◆ **TASK TO CARRY OUT**:
The answer must restate every record word for word.
===============
Lemma shl_align_fst m e ez :
  ez <= e -> Zpos (fst (shl_align m e ez)) = Zpos m * 2 ^ (e - ez).
Proof.
  intros Hle. pose proof (shl_align_spec m e ez) as H.
  destruct (shl_align m e ez) as [mz ez']. destruct H as [H1 H2]. simpl.
  rewrite H2, H1. do 2 f_equal. lia.
Qed.

(** [fadd]: the exact sum, rounded; an infinity only by overflow. *)
Lemma fadd_value a b k :
  good a -> good b -> k <= -1074 ->
  is_inf (fadd a b) = false ->
  good (fadd a b) /\
  sval k (fadd a b) = RZs (-1074 - k) (sval k a + sval k b).
Proof.
  intros Ga Gb Hk.
  pose proof (good_exact a k Ga Hk) as Ea. pose proof (good_exact b k Gb Hk) as Eb.
  destruct a as [sa|sa| |sa ma ea]; try contradiction;
    destruct b as [sb|sb| |sb mb eb]; try contradiction.
  - intros _. split; [destruct sa, sb; exact I|]. destruct sa, sb; reflexivity.
  - intros _. split; [exact Gb|]. simpl sval at 2. rewrite Z.add_0_l, Eb. reflexivity.
  - intros _. split; [exact Ga|]. simpl sval at 3. rewrite Z.add_0_r, Ea. reflexivity.
  - unfold fadd, SFadd, prec, emax.
    pose proof (good_exponent _ Ga) as Ha. pose proof (good_exponent _ Gb) as Hb.
    simpl in Ha, Hb.
    set (ez := Z.min ea eb).
    intros Hi.
    destruct (binary_normalize_value _ ez k Hk ltac:(lia) Hi) as [Hg Hv].
    split; [exact Hg|]. rewrite Hv. f_equal.
    rewrite !shl_align_fst by lia. rewrite !sval_finite.
    rewrite Z.mul_add_distr_r, !cond_Zopp_scale.
    rewrite <- !Z.mul_assoc, <- !Z.pow_add_r by lia.
    replace (ea - ez + (ez - k)) with (ea - k) by lia.
    replace (eb - ez + (ez - k)) with (eb - k) by lia. reflexivity.
Qed.

Lemma rne_rnd m e k : k <= e -> k <= 0 -> rne m e = rnd (Zpos m * 2 ^ (e - k)) (- k).
Proof.
  intros Hke Hk. destruct e as [|p|n].
  - unfold rne. rewrite Z.sub_0_l. change (2 ^ 0) with 1.
    rewrite Z.mul_1_r, rnd_exact by lia. reflexivity.
  - unfold rne.
    replace (Zpos p - k) with (Zpos p + - k) by lia.
    rewrite Z.pow_add_r, Z.mul_assoc, rnd_exact by lia. reflexivity.
  - change (rne m (Zneg n)) with (rnd (Zpos m) (Zpos n)).
    replace (- k) with (Zpos n + (Zneg n - k)) by lia.
    rewrite rnd_scale by lia. reflexivity.
Qed.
===============
◆ **THE COMPLETED TASK**:
Lemma shl_align_fst m e ez :
  ez <= e -> Zpos (fst (shl_align m e ez)) = Zpos m * 2 ^ (e - ez).
Proof.
  intros Hle. pose proof (shl_align_spec m e ez) as H.
  destruct (shl_align m e ez) as [mz ez']. destruct H as [H1 H2]. simpl.
  rewrite H2, H1. do 2 f_equal. lia.
Qed.

(** [fadd]: the exact sum, rounded; an infinity only by overflow. *)
Lemma fadd_value a b k :
  good a -> good b -> k <= -1074 ->
  is_inf (fadd a b) = false ->
  good (fadd a b) /\
  sval k (fadd a b) = RZs (-1074 - k) (sval k a + sval k b).
Proof.
  intros Ga Gb Hk.
  pose proof (good_exact a k Ga Hk) as Ea. pose proof (good_exact b k Gb Hk) as Eb.
  destruct a as [sa|sa| |sa ma ea]; try contradiction;
    destruct b as [sb|sb| |sb mb eb]; try contradiction.
  - intros _. split; [destruct sa, sb; exact I|]. destruct sa, sb; reflexivity.
  - intros _. split; [exact Gb|]. simpl sval at 2. rewrite Z.add_0_l, Eb. reflexivity.
  - intros _. split; [exact Ga|]. simpl sval at 3. rewrite Z.add_0_r, Ea. reflexivity.
  - unfold fadd, SFadd, prec, emax.
    pose proof (good_exponent _ Ga) as Ha. pose proof (good_exponent _ Gb) as Hb.
    simpl in Ha, Hb.
    set (ez := Z.min ea eb).
    intros Hi.
    destruct (binary_normalize_value _ ez k Hk ltac:(lia) Hi) as [Hg Hv].
    split; [exact Hg|]. rewrite Hv. f_equal.
    rewrite !shl_align_fst by lia. rewrite !sval_finite.
    rewrite Z.mul_add_distr_r, !cond_Zopp_scale.
    rewrite <- !Z.mul_assoc, <- !Z.pow_add_r by lia.
    replace (ea - ez + (ez - k)) with (ea - k) by lia.
    replace (eb - ez + (ez - k)) with (eb - k) by lia. reflexivity.
Qed.

Lemma rne_rnd m e k : k <= e -> k <= 0 -> rne m e = rnd (Zpos m * 2 ^ (e - k)) (- k).
Proof.
  intros Hke Hk. destruct e as [|p|n].
  - unfold rne. rewrite Z.sub_0_l. change (2 ^ 0) with 1.
    rewrite Z.mul_1_r, rnd_exact by lia. reflexivity.
  - unfold rne.
    replace (Zpos p - k) with (Zpos p + - k) by lia.
    rewrite Z.pow_add_r, Z.mul_assoc, rnd_exact by lia. reflexivity.
  - change (rne m (Zneg n)) with (rnd (Zpos m) (Zpos n)).
    replace (- k) with (Zpos n + (Zneg n - k)) by lia.
    rewrite rnd_scale by lia. reflexivity.
Qed.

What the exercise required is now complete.